Droxidopa has been shown to improve symptoms of fatigue, weakness and
concentration in neurogenic orthostatic hypotension associated with a
variety of conditions including Parkinson's disease, multiple system
atrophy and pure autonomic failure. Droxidopa is also being studied in
an ongoing Phase II trial in fibromyalgia where, during an interim
analysis, an independent data monitoring committee saw meaningful
efficacy in multiple treatment arms.
Dr. Charles Lapp, a former board member of the American Association
for CFS and medical advisor to the American Fibromyalgia Syndrome
Association, is conducting this single-center Phase II study at the
Hunter-Hopkins Center in Charlotte, North Carolina. The trial will
evaluate up to 600 mg TID of droxidopa and assess the clinical
efficacy using changes in Patient Global Impression of Improvement
(PGI-I). In this open-label trial, approximately 20 patients will be
titrated to optimal therapeutic benefit over a two-week period after
which they will continue treatment for 12 weeks. The primary outcome
measure will be changes in PGI-I scores from baseline to the end of
the 12-week treatment period. Secondary measures include changes in
the Multidimensional Fatigue Inventory (MFI), Clinical Global
Impression of Severity (CGI-S), Hospital Anxiety and Depression Scale
(HADS), blood pressure before and after a tilt table test.
"As we continue to work towards an approval for droxidopa for the
treatment of neurogenic orthostatic hypotension, we are eager to
expand the body of clinical research supporting potential indications
that could be effectively treated with norepinephrine replacement
therapy," said Dr. Simon Pedder, president and CEO of Chelsea. "We
welcome the opportunity to support Dr. Lapp's efforts to characterize
the therapeutic role of norepinephrine in chronic fatigue syndrome and
believe that a favorable outcome from this study, combined with data
being generated by our ongoing Phase II trials in fibromyalgia and
adult attention deficit hyperactivity disorder, will further highlight
the integral role of norepinephrine as a neurotransmitter central to
the etiology of a host of disorders."
Droxidopa, the lead investigational agent in Chelsea Therapeutics'
broad pipeline, is currently in Phase III clinical trials for the
treatment of symptomatic neurogenic orthostatic hypotension (NOH) in
patients with primary autonomic failure -- a group of diseases that
includes Parkinson's disease, multiple systems atrophy (MSA) and pure
autonomic failure (PAF). Droxidopa is a synthetic catecholamine that
is directly converted to norepinephrine (NE) via decarboxylation,
resulting in increased levels of NE in the nervous system, both
centrally and peripherally. Droxidopa is also being studied for the
treatment of fibromyalgia and adult attention deficit disorder in two
ongoing phase II trials and completed a phase II in intradialytic
hypotension (IDH) study with positive results.

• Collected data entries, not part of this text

(* ===== verification/Js.v ===== *)
(** * JavaScript numbers and strings

    What the plugins of the wallet's user interface (src/src/qt/res/assets/plugins)
    use of the language.  A number that the code only ever computes with integers
    below 2^53 is a [Z]: IEEE doubles add and subtract those exactly.  The bit
    operators work on their 32-bit conversions.  A string is the list of its
    UTF-16 code units, an array the list of its elements. *)

From Stdlib Require Import ZArith Lia List String Ascii Bool.
From S2P Require Import Prelude.
Import ListNotations.
#[local] Open Scope Z_scope.

Declare Scope js_scope.
Delimit Scope js_scope with js.

(** ToInt32 and ToUint32 of an integer are [i32] and [u32]. *)

Definition js_and (a b : Z) : Z := Z.land (i32 a) (i32 b).
Definition js_or (a b : Z) : Z := Z.lor (i32 a) (i32 b).
Definition js_xor (a b : Z) : Z := Z.lxor (i32 a) (i32 b).
Definition js_not (a : Z) : Z := Z.lnot (i32 a).
Definition js_shl (a n : Z) : Z := i32 (Z.shiftl (i32 a) (n mod 32)).
Definition js_sar (a n : Z) : Z := Z.shiftr (i32 a) (n mod 32).
Definition js_shr (a n : Z) : Z := Z.shiftr (u32 a) (n mod 32).

Infix ".&" := js_and (at level 41, left associativity) : js_scope.
Infix ".^" := js_xor (at level 42, left associativity) : js_scope.
Infix ".|" := js_or (at level 43, left associativity) : js_scope.
Infix "<<<" := js_shl (at level 54, left associativity) : js_scope.
Infix ">>" := js_sar (at level 54, left associativity) : js_scope.
Infix ">>>" := js_shr (at level 54, left associativity) : js_scope.
Notation "'~~' a" := (js_not a) (at level 35, right associativity) : js_scope.

(** ** Conversions modulo 2^32 *)

Lemma wraps_mod w z : 0 < w -> wraps w z mod 2 ^ w = z mod 2 ^ w.
Proof.
  intros Hw. unfold wraps. rewrite Zminus_mod_idemp_l. f_equal. lia.
Qed.

Lemma wrapu_wraps w z : 0 < w -> wrapu w (wraps w z) = wrapu w z.
Proof. apply wraps_mod. Qed.

Lemma wraps_wrapu_any w z : 0 < w -> wraps w (wrapu w z) = wraps w z.
Proof.
  intros Hw. unfold wraps, wrapu. rewrite Z.add_mod_idemp_l; [easy|].
  apply Z.pow_nonzero; lia.
Qed.

Lemma wrapu_testbit w z i : 0 <= w -> 0 <= i -> Z.testbit (wrapu w z) i = (i <? w) && Z.testbit z i.
Proof.
  intros Hw Hi. unfold wrapu. destruct (Z.ltb_spec i w).
  - now rewrite Z.mod_pow2_bits_low by lia.
  - now rewrite Z.mod_pow2_bits_high by lia.
Qed.

Lemma wraps_testbit w z i : 0 < w -> 0 <= i < w -> Z.testbit (wraps w z) i = Z.testbit z i.
Proof.
  intros Hw Hi. pose proof (wrapu_testbit w (wraps w z) i ltac:(lia) ltac:(lia)) as H.
  rewrite wrapu_wraps, wrapu_testbit, (proj2 (Z.ltb_lt i w)) in H by lia. now cbn in H.
Qed.

(** Equality of words bit by bit. *)
Lemma wrapu_ext w a b : 0 <= w ->
  (forall i, 0 <= i < w -> Z.testbit a i = Z.testbit b i) -> wrapu w a = wrapu w b.
Proof.
  intros Hw H. apply Z.bits_inj'. intros i Hi. rewrite !wrapu_testbit by lia.
  destruct (Z.ltb_spec i w); [|easy]. cbn. apply H. lia.
Qed.

Lemma u32_xor a b : u32 (js_xor a b) = Z.lxor (u32 a) (u32 b).
Proof.
  apply Z.bits_inj'. intros i Hi. unfold js_xor.
  rewrite Z.lxor_spec, !wrapu_testbit, Z.lxor_spec by lia.
  destruct (Z.ltb_spec i 32); cbn; [|easy]. now rewrite !wraps_testbit by lia.
Qed.

Lemma u32_and a b : u32 (js_and a b) = Z.land (u32 a) (u32 b).
Proof.
  apply Z.bits_inj'. intros i Hi. unfold js_and.
  rewrite Z.land_spec, !wrapu_testbit, Z.land_spec by lia.
  destruct (Z.ltb_spec i 32); cbn; [|easy]. now rewrite !wraps_testbit by lia.
Qed.

Lemma u32_or a b : u32 (js_or a b) = Z.lor (u32 a) (u32 b).
Proof.
  apply Z.bits_inj'. intros i Hi. unfold js_or.
  rewrite Z.lor_spec, !wrapu_testbit, Z.lor_spec by lia.
  destruct (Z.ltb_spec i 32); cbn; [|easy]. now rewrite !wraps_testbit by lia.
Qed.

Lemma u32_not a : u32 (js_not a) = Z.lxor (u32 a) (2 ^ 32 - 1).
Proof.
  apply Z.bits_inj'. intros i Hi. unfold js_not.
  replace (2 ^ 32 - 1) with (Z.ones 32) by reflexivity.
  rewrite Z.lxor_spec, !wrapu_testbit, Z.lnot_spec by lia.
  destruct (Z.ltb_spec i 32).
  - rewrite wraps_testbit, Z.ones_spec_low by lia. now destruct (Z.testbit a i).
  - now rewrite Z.ones_spec_high by lia.
Qed.

Lemma u32_shl a n : 0 <= n < 32 -> u32 (js_shl a n) = u32 (Z.shiftl (u32 a) n).
Proof.
  intros Hn. unfold js_shl. rewrite Z.mod_small, wrapu_wraps by lia.
  apply wrapu_ext; [lia|]. intros i Hi. rewrite !Z.shiftl_spec by lia.
  destruct (Z.ltb_spec (i - n) 0); [now rewrite !Z.testbit_neg_r by lia|].
  rewrite wraps_testbit, wrapu_testbit, (proj2 (Z.ltb_lt _ _)) by lia. easy.
Qed.

Lemma u32_shr a n : 0 <= n < 32 -> u32 (js_shr a n) = Z.shiftr (u32 a) n.
Proof.
  intros Hn. unfold js_shr. rewrite Z.mod_small by lia. apply wrapu_id. unfold in_u.
  pose proof (wrapu_range 32 a ltac:(lia)) as [H1 H2]. rewrite Z.shiftr_div_pow2 by lia.
  split; [apply Z.div_pos; lia|]. eapply Z.le_lt_trans; [|exact H2].
  apply Z.div_le_upper_bound; [lia|]. assert (0 < 2 ^ n) by (apply Z.pow_pos_nonneg; lia). nia.
Qed.

Lemma u32_add a b : u32 (a + b) = u32 (u32 a + u32 b).
Proof. unfold wrapu. now rewrite Zplus_mod. Qed.

Lemma u32_of_i32 x : u32 (i32 x) = u32 x.
Proof. now apply wrapu_wraps. Qed.

Lemma u32_of_u32 x : u32 (u32 x) = u32 x.
Proof. apply wrapu_wrapu. Qed.

(** [(x >> s) & 0xF]-like fields of a word that may be negative. *)
Lemma sar_field x s k : 0 <= s -> 0 <= k -> s + k <= 32 ->
  Z.land (Z.shiftr (i32 x) s) (2 ^ k - 1) = (u32 x / 2 ^ s) mod 2 ^ k.
Proof.
  intros Hs Hk H. rewrite land_low by easy. rewrite <- Z.shiftr_div_pow2 by easy.
  apply wrapu_ext; [easy|]. intros i Hi. rewrite !Z.shiftr_spec by lia.
  rewrite wraps_testbit, wrapu_testbit, (proj2 (Z.ltb_lt _ _)) by lia. easy.
Qed.

(** ** Words as bytes *)

Lemma le_bytes_wrap n z : le_bytes n (wrapu (8 * Z.of_nat n) z) = le_bytes n z.
Proof.
  assert (H : List.length (le_bytes n z) = n) by apply length_le_bytes.
  rewrite <- (le_bytes_val (le_bytes n z)) at 1 by apply le_bytes_ok. rewrite H, le_val_bytes.
  unfold wrapu. reflexivity.
Qed.

Lemma le_bytes_u32 z : le_bytes 4 (u32 z) = le_bytes 4 z.
Proof. apply (le_bytes_wrap 4). Qed.

Lemma le_val_u32 z : le_val (le_bytes 4 z) = u32 z.
Proof. apply le_val_bytes. Qed.

(** ** Operators on small numbers and fields of words *)

#[local] Open Scope js_scope.

Lemma i32_small z : 0 <= z < 2 ^ 31 -> i32 z = z.
Proof. intros H. apply wraps_id; [lia|]. unfold in_s. cbn. lia. Qed.

Lemma sar_small c n : 0 <= c < 2 ^ 31 -> 0 <= n < 32 -> c >> n = c / 2 ^ n.
Proof. intros Hc Hn. unfold js_sar. rewrite i32_small, Z.mod_small, Z.shiftr_div_pow2 by lia. reflexivity. Qed.

Lemma and_mask c k : 0 <= c < 2 ^ 31 -> 0 <= k <= 31 -> c .& (2 ^ k - 1) = c mod 2 ^ k.
Proof.
  intros Hc Hk. assert (2 ^ k <= 2 ^ 31) by (apply Z.pow_le_mono_r; lia).
  assert (0 < 2 ^ k) by (apply Z.pow_pos_nonneg; lia).
  unfold js_and. rewrite !i32_small by lia. apply land_low. lia.
Qed.

Lemma or_add h k lo : 0 <= k -> 0 <= lo < 2 ^ k -> 0 <= h -> h * 2 ^ k + lo < 2 ^ 31 -> (h * 2 ^ k) .| lo = h * 2 ^ k + lo.
Proof.
  intros Hk Hl Hh H. unfold js_or. rewrite !i32_small by nia.
  rewrite <- Z.shiftl_mul_pow2, lor_shiftl_add, Z.shiftl_mul_pow2 by lia. reflexivity.
Qed.

(** [(h >> s) & mask] is a field of the word. *)
Lemma word_field h s k : 0 <= s < 32 -> 0 <= k <= 31 -> s + k <= 32 ->
  (h >> s) .& (2 ^ k - 1) = (u32 h / 2 ^ s) mod 2 ^ k.
Proof.
  intros Hs Hk H. unfold js_and, js_sar. rewrite Z.mod_small by lia.
  assert (2 ^ k <= 2 ^ 31) by (apply Z.pow_le_mono_r; lia). assert (0 < 2 ^ k) by (apply Z.pow_pos_nonneg; lia).
  rewrite (i32_small (2 ^ k - 1)) by lia. rewrite (wraps_id 32 (Z.shiftr _ _)); [apply sar_field; lia|lia|].
  pose proof (wraps_range 32 h ltac:(lia)) as R. unfold in_s in *. change (2 ^ (32 - 1)) with (2 ^ 31) in *.
  rewrite Z.shiftr_div_pow2 by lia. assert (0 < 2 ^ s) by (apply Z.pow_pos_nonneg; lia).
  split; [apply Z.div_le_lower_bound; nia|apply Z.div_lt_upper_bound; nia].
Qed.

Lemma low_field h k : 0 <= k <= 31 -> h .& (2 ^ k - 1) = u32 h mod 2 ^ k.
Proof.
  intros Hk. pose proof (word_field h 0 k ltac:(lia) Hk ltac:(lia)) as E. rewrite Z.div_1_r in E. rewrite <- E.
  unfold js_and, js_sar. change (0 mod 32) with 0. rewrite Z.shiftr_0_r.
  rewrite (wraps_id 32 (wraps 32 h)) by (lia || (apply wraps_range; lia)). reflexivity.
Qed.

(** ** Strings *)

(** A string literal. *)
Definition js (s : string) : list Z :=
  map (fun c => Z.of_nat (nat_of_ascii c)) (list_ascii_of_string s).

Fixpoint str_eqb (a b : list Z) : bool :=
  match a, b with
  | [], [] => true
  | x :: a, y :: b => (x =? y) && str_eqb a b
  | _, _ => false
  end.

Lemma str_eqb_spec a b : reflect (a = b) (str_eqb a b).
Proof.
  revert b. induction a as [|x a IH]; intros [|y b]; cbn; try (constructor; congruence).
  destruct (Z.eqb_spec x y); cbn; [|constructor; congruence].
  destruct (IH b); constructor; congruence.
Qed.

Lemma str_eqb_eq a b : str_eqb a b = true <-> a = b.
Proof. destruct (str_eqb_spec a b); split; congruence. Qed.

Lemma str_eqb_true a b : str_eqb a b = true -> a = b.
Proof. apply str_eqb_eq. Qed.

Lemma str_eqb_refl a : str_eqb a a = true.
Proof. now apply str_eqb_eq. Qed.

(** [s.charAt(i)] as a string, [s.substr(from)] with a negative start, [s.indexOf] of a
    character. *)
Definition char_at (s : list Z) (i : Z) : list Z :=
  if i <? 0 then [] else firstn 1 (skipn (Z.to_nat i) s).

(** Hexadecimal digits, lower case. *)
Definition hex_digit (d : Z) : Z := if d <? 10 then 48 + d else 87 + d.

Lemma js_app a b : js (String.append a b) = js a ++ js b.
Proof. unfold js. induction a; cbn; [easy|]. now rewrite IHa. Qed.

(** The code units of a UTF-8 text below U+10000. *)
Fixpoint utf16_of_utf8 (l : list Z) : list Z :=
  match l with
  | [] => []
  | b :: r =>
      if b <? 128 then b :: utf16_of_utf8 r
      else match r with
           | [] => []
           | c :: r' =>
               if b <? 224 then ((b - 192) * 64 + (c - 128)) :: utf16_of_utf8 r'
               else match r' with
                    | [] => []
                    | d :: r'' => ((b - 224) * 4096 + (c - 128) * 64 + (d - 128)) :: utf16_of_utf8 r''
                    end
           end
  end.

(** The value of a hexadecimal digit, either case: [parseInt(c, 16)] of one character. *)
Definition hex_value (c : Z) : option Z :=
  if (48 <=? c) && (c <=? 57) then Some (c - 48)
  else if (65 <=? c) && (c <=? 70) then Some (c - 55)
  else if (97 <=? c) && (c <=? 102) then Some (c - 87)
  else None.

Definition hex_val0 (c : Z) : Z := match hex_value c with Some v => v | None => 0 end.

(** The escapes of a string literal: four hexadecimal digits after [\u], any other
    character stands for itself. *)
Fixpoint unescape (l : list Z) : list Z :=
  match l with
  | [] => []
  | c :: r =>
      if c =? 92 then
        match r with
        | [] => []
        | e :: r' =>
            if e =? 117 then
              match r' with
              | a :: b :: c :: d :: r'' =>
                  (((hex_val0 a * 16 + hex_val0 b) * 16 + hex_val0 c) * 16 + hex_val0 d) :: unescape r''
              | _ => []
              end
            else e :: unescape r'
        end
      else c :: unescape r
  end.

(** A string literal as it stands between the quotes of the source. *)
Definition js_lit (s : string) : list Z := unescape (utf16_of_utf8 (js s)).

Chelsea Therapeutics is a biopharmaceutical development company that
acquires and develops innovative products for the treatment of a
variety of human diseases. Chelsea's most advanced drug candidate,
Northera(TM) (droxidopa), is an orally active synthetic precursor of
norepinephrine initially being developed for the treatment of
neurogenic orthostatic hypotension. In addition to Northera, Chelsea
is also developing a portfolio of metabolically inert oral antifolate
molecules engineered to have potent anti-inflammatory and anti-tumor
activity to treat a range of immunological disorders, including two
clinical stage product candidates: CH-1504 and CH-4051. Preclinical
and clinical data suggest superior safety and tolerability, as well as
increased potency versus methotrexate (MTX).